§ **Problem description**:
Would you copy out each line of the records below that includes the word "manager"?

Stored data entries:
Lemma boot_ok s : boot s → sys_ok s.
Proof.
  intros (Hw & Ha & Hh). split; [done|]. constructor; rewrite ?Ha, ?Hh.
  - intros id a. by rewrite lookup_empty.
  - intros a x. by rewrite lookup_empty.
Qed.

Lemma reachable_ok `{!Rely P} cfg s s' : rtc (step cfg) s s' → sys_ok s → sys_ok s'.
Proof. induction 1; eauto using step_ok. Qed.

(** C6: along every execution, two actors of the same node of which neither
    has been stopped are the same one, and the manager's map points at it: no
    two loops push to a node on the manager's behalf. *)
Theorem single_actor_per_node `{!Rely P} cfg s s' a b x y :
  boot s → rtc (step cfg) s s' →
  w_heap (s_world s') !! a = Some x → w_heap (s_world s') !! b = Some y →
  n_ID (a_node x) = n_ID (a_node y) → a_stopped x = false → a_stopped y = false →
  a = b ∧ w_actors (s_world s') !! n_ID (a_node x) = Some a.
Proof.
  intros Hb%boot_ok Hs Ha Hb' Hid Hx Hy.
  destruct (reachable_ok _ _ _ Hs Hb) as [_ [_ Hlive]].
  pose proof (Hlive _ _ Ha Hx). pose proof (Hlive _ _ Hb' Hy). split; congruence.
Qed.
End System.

§ **Solution for this task**:
    has been stopped are the same one, and the manager's map points at it: no
    two loops push to a node on the manager's behalf. *)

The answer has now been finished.